Tau is a microtubule-associated protein with diverse roles in the healthy brain but contributes to neurodegenerative disorders when dysregulated. Although tau ablation has shown protective effects in several disease models, how its absence confers this protection remain unclear. Here, we performed and analyzed single-nucleus RNA sequencing on cortices of aged tau knockout ( Mapt ^⁻/⁻ ) mice in a wild type background as well as in a vascular amyloid model to evaluate the effect on disease context. Comparisons in a wild type setting revealed that tau ablation induced compensatory remodeling across multiple cell types. Excitatory neurons expanded into a distinct subtype with unique glutamatergic signaling, astrocytes adopted synaptoprotective states, oligodendrocytes upregulated genes supporting connectivity and plasticity, and microglia engaged structural remodeling programs.
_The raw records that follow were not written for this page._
(* ===== verification/Loader.v ===== *)
(** * Loading programs (kernel/src/userspace.rs)

    An ELF image becomes an address space: its segments are mapped, cleared,
    filled from the file and given their protection, a stack is mapped above a
    guard page, and the argument vector is laid out on the stack.  Anonymous
    mappings live in fixed slots between the segments and the stack.

    A function that returns [Option] is a computation whose error is [tt]. *)
From stdpp Require Import list gmap.
From S2P Require Import Prelude Config Memory Paging PagingOwn.
From S2P Require Elf.

Definition USER_STACK_OFFSET : Z := 0x1f0000.

Record UserStack := mkStack { guard_base : Z; base : Z; top : Z; stack_size : Z }.
Definition GUARD_SIZE : Z := 4096.
Definition SIZE : Z := 4096 * 2.
Definition stack_new (b : Z) : UserStack := mkStack (b - GUARD_SIZE) b (b + SIZE) SIZE.
Definition stack_is_aligned (s : UserStack) : bool :=
  (guard_base s mod 4096 =? 0) && (base s =? guard_base s + GUARD_SIZE) && (base s mod 16 =? 0) && (top s mod 16 =? 0).

Definition MAX_ARGV : nat := 8.
Definition MAX_ARGV_BYTES : Z := 512.
(** The buffer of one argument. *)
Definition ARGUMENT_BUFFER : nat := 256.

Record UserMapping := mkMapping { m_start : Z; m_size : Z; m_writable : bool; m_executable : bool }.
Record AddressSpace := mkSpace { as_paging : Z; stack_base : Z; mappings : list UserMapping }.
Record UserImage := mkUserImage { ui_entry : Z; ui_stack_top : Z; ui_image_size : Z; ui_load_segments : nat }.
Definition is_valid (i : UserImage) : bool :=
  (USER_REGION_START <=? ui_entry i) && negb (ui_stack_top i =? 0) && (ui_stack_top i mod 16 =? 0)
  && negb (ui_image_size i =? 0) && negb (Nat.eqb (ui_load_segments i) 0).
Record UserProgram := mkUserProgram { up_image : UserImage; up_stack : UserStack; up_space : AddressSpace }.

Definition USER_MMAP_START : Z := USER_REGION_START + 0x0e0000.
Definition USER_MMAP_STRIDE : Z := 0x10000.
Definition USER_MMAP_MAX_SIZE : Z := USER_MMAP_STRIDE.

(** [bytes.get(first..last)] *)
Definition get_range (l : list byte) (first last : Z) : option (list byte) :=
  if (first <=? last) && (last <=? Z.of_nat (length l)) then Some (slice l (Z.to_nat first) (Z.to_nat (last - first))) else None.

(** The sum of the lengths with their terminators. *)
Fixpoint string_bytes_from (total : Z) (args : list (list byte)) : option Z :=
  match args with
  | [] => Some total
  | arg :: args => n ← checked_add 64 (Z.of_nat (length arg)) 1; total ← checked_add 64 total n; string_bytes_from total args
  end.

Section loader.
Context {PT : Type} `{PageTables PT, PhysFrames}.
#[local] Abbreviation Op := (M (Machine PT) unit).
Implicit Types m : Machine PT.

Definition some {T} (o : option T) : Op T := lift (ok_or tt o).
Definition require (b : bool) : Op unit := guard_ok b tt.
(** [.ok()?] *)
Definition ok {T} (f : M (Machine PT) MapRangeError T) : Op T := λ m, let '(r, m) := f m in (map_err (λ _, tt) r, m).
(** [.is_err()], [.is_ok()] and [let _ =] *)
Definition succeeds {T} (f : M (Machine PT) MapRangeError T) : Op bool := λ m,
  match f m with (Ok _, m) => (Ok true, m) | (Err _, m) => (Ok false, m) | (Panic, m) => (Panic, m) end.
Definition ask (f : Machine PT → res MapRangeError bool) : Op bool := λ m,
  (match f m with Ok b => Ok b | Err _ => Ok false | Panic => Panic end, m).

(** ** The argument vector *)

(** The loop over the arguments, the first one at [cursor]: where they are. *)
Fixpoint write_strings (root cursor : Z) (args : list (list byte)) : Op (list Z) :=
  match args with
  | [] => mret []
  | arg :: args =>
    _ ← require (Nat.ltb (length arg) ARGUMENT_BUFFER);
    _ ← ok (write_user_bytes root cursor (arg ++ [x00]));
    next ← some (checked_add 64 cursor (Z.of_nat (length arg) + 1));
    rest ← write_strings root next args;
    mret (cursor :: rest)
  end.
(** The loop over the pointers, at [address] and above. *)
Fixpoint write_pointers (root address : Z) (pointers : list Z) : Op unit :=
  match pointers with
  | [] => mret tt
  | p :: pointers => _ ← ok (write_user_bytes root address (to_le_bytes 8 p)); write_pointers root (address + 8) pointers
  end.

Definition setup_argv_stack (root : Z) (stack : UserStack) (args : list (list byte)) : Op Z :=
  _ ← require (Nat.leb (length args) MAX_ARGV);
  string_bytes ← some (string_bytes_from 0 args);
  _ ← require (string_bytes <=? MAX_ARGV_BYTES);
  strings_start ← some (if string_bytes <=? top stack then Some (top stack - string_bytes) else None);
  _ ← require (base stack <=? strings_start);
  argv_ptrs ← write_strings root strings_start args;
  let pointer_bytes := (1 + Z.of_nat (length args) + 1 + 1) * 8 in
  rsp ← some (if pointer_bytes <=? strings_start then Some (strings_start - pointer_bytes) else None);
  let rsp := Z.land rsp (bnot 64 0xf) in
  _ ← require (base stack <=? rsp);
  _ ← ok (write_user_bytes root rsp (to_le_bytes 8 (Z.of_nat (length args))));
  _ ← write_pointers root (rsp + 8) argv_ptrs;
  let argv_null := rsp + 8 + Z.of_nat (length args) * 8 in
  _ ← ok (write_user_bytes root argv_null (to_le_bytes 8 0));
  _ ← ok (write_user_bytes root (argv_null + 8) (to_le_bytes 8 0));
  mret rsp.

(** ** Loading *)

Definition ranges_of (mappings : list UserMapping) : list (Z * Z) := (λ u, (m_start u, m_size u)) <$> mappings.
Definition release_with_stack (root stack_base : Z) (mappings : list UserMapping) : Op unit :=
  _ ← succeeds (destroy_user_address_space root ((stack_base, SIZE) :: ranges_of mappings)); mret tt.
Definition release_partial (root : Z) (mappings : list UserMapping) : Op unit :=
  match mappings with
  | [] => _ ← ok (discard_empty_user_address_space root); mret tt
  | _ => _ ← succeeds (destroy_user_address_space root (ranges_of mappings)); mret tt
  end.

(** One round of the loop over the segments. *)
Definition load_segment (root guard : Z) (bytes : list byte) (mappings : list UserMapping) (s : Elf.LoadSegment) : Op (list UserMapping) :=
  let give_back mappings := (_ ← release_partial root mappings; fail tt) : Op (list UserMapping) in
  mapping_end ← some (checked_add 64 (Elf.mapping_start s) (Elf.mapping_size s));
  if (Elf.mapping_start s <? USER_REGION_START) || (guard <? mapping_end) then give_back mappings
  else if Nat.eqb (length mappings) MAX_ELF_SEGMENTS then give_back mappings else
  mapped ← succeeds (map_user_range_in root (Elf.mapping_start s) (Elf.mapping_size s) true false);
  if negb mapped then give_back mappings else
  let mappings := mappings ++ [mkMapping (Elf.mapping_start s) (Elf.mapping_size s) (Elf.writable s) (Elf.executable s)] in
  file_end ← some (checked_add 64 (Elf.file_offset s) (Elf.file_size s));
  memory_end ← some (checked_add 64 (Elf.virtual_address s) (Elf.memory_size s));
  limit ← some (checked_add 64 (Elf.mapping_start s) (Elf.mapping_size s));
  if limit <? memory_end then give_back mappings else
  zeroed ← succeeds (zero_user_range_in root (Elf.mapping_start s) (Elf.mapping_size s));
  if negb zeroed then give_back mappings else
  data ← some (get_range bytes (Elf.file_offset s) file_end);
  written ← succeeds (write_user_bytes root (Elf.virtual_address s) data);
  if negb written then give_back mappings else
  protected ← succeeds (protect_user_range_in root (Elf.mapping_start s) (Elf.mapping_size s) (Elf.writable s) (Elf.executable s));
  if negb protected then give_back mappings else mret mappings.

Fixpoint load_segments (root guard : Z) (bytes : list byte) (mappings : list UserMapping) (segments : list Elf.LoadSegment) : Op (list UserMapping) :=
  match segments with
  | [] => mret mappings
  | s :: segments => mappings ← load_segment root guard bytes mappings s; load_segments root guard bytes mappings segments
  end.

(** The stack behind the segments. *)
Definition load_stack (root : Z) (stack : UserStack) (mappings : list UserMapping) : Op unit :=
  let b := base stack in
  mapped ← succeeds (map_user_range_in root b SIZE true false);
  if negb mapped then _ ← release_partial root mappings; fail tt else
  zeroed ← succeeds (zero_user_range_in root b SIZE);
  if negb zeroed then _ ← release_with_stack root b mappings; fail tt else
  guarded ← ask (user_range_is_unmapped_in root (guard_base stack) GUARD_SIZE);
  protected ← (if guarded : bool then ask (user_range_has_protection_in root (base stack) (stack_size stack) true false) else mret false);
  if negb protected then _ ← release_with_stack root b mappings; fail tt else mret tt.

Definition load_elf (bytes : list byte) : Op UserProgram :=
  image ← lift (map_err (λ _, tt) (Elf.parse bytes));
  page_table ← ok (create_user_address_space (Elf.entry image));
  page_table ← some page_table;
  b ← some (checked_add 64 USER_REGION_START USER_STACK_OFFSET);
  let stack := stack_new b in
  mappings ← load_segments page_table (guard_base stack) bytes [] (Elf.segments image);
  _ ← load_stack page_table stack mappings;
  stack_top ← setup_argv_stack page_table stack [Prelude.bytes "a.out"];
  mret (mkUserProgram (mkUserImage (Elf.entry image) stack_top (Z.of_nat (length bytes)) (Elf.segment_count image))
          stack (mkSpace page_table b mappings)).

Definition load_elf_with_argv (bytes : list byte) (args : list (list byte)) : Op UserProgram :=
  program ← load_elf bytes;
  stack_top ← setup_argv_stack (as_paging (up_space program)) (up_stack program) args;
  let i := up_image program in
  mret (mkUserProgram (mkUserImage (ui_entry i) stack_top (ui_image_size i) (ui_load_segments i)) (up_stack program) (up_space program)).

Definition destroy (space : AddressSpace) : Op bool :=
  succeeds (destroy_user_address_space (as_paging space) ((stack_base space, SIZE) :: ranges_of (mappings space))).

(** ** Anonymous memory *)

Definition mmap_address (slot : nat) : option Z :=
  n ← checked_mul 64 (Z.of_nat slot) USER_MMAP_STRIDE; checked_add 64 USER_MMAP_START n.
(** The address, size and write permission of the mapping of a slot. *)
Definition map_anonymous (space : AddressSpace) (slot : nat) (size : Z) (writable : bool) : Op (Z * Z * bool) :=
  _ ← require (Nat.ltb slot MAX_ANONYMOUS_MAPPINGS && negb (size =? 0) && (size <=? USER_MMAP_MAX_SIZE) && (size mod 4096 =? 0));
  address ← some (mmap_address slot);
  mapped ← succeeds (map_user_range_in (as_paging space) address size writable false);
  _ ← require mapped;
  zeroed ← succeeds (zero_user_range_in (as_paging space) address size);
  if negb zeroed then _ ← succeeds (unmap_user_range_in (as_paging space) address size); fail tt else
  mret (address, size, writable).

(** An address falls in the stack, a writable segment or a writable mapping. *)
Definition inside (address start size : Z) : bool := (start <=? address) && (address <? start + size).
Definition is_logically_writable (space : AddressSpace) (address : Z) (anonymous : list (option (Z * Z * bool))) : bool :=
  inside address (stack_base space) SIZE
  || any (λ u, m_writable u && inside address (m_start u) (m_size u)) (mappings space)
  || any (λ '(a, s, w), (w : bool) && inside address a s) (omap id anonymous).
End loader.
In contrast, in disease, tau removal not only restored functions disrupted by vascular amyloid pathology, but also generated new phenotypes. Excitatory neurons rewired receptor and postsynaptic signaling, astrocytes and oligodendrocytes recovered wild-type-like gene programs related to neurotransmitter cycling, synaptic support, and myelin integrity, and microglia reprogrammed toward sensing and mounting responses. Together, these findings demonstrate that tau ablation reshapes brain cellular programs in a context-dependent manner, exerting adaptive responses in the otherwise healthy brain while restoring homeostatic functions under vascular amyloid pathology. These results position tau as a key regulator of neuronal-glial network balance and highlight the importance of understanding how tau influences distinct cellular programs within specific disease environments.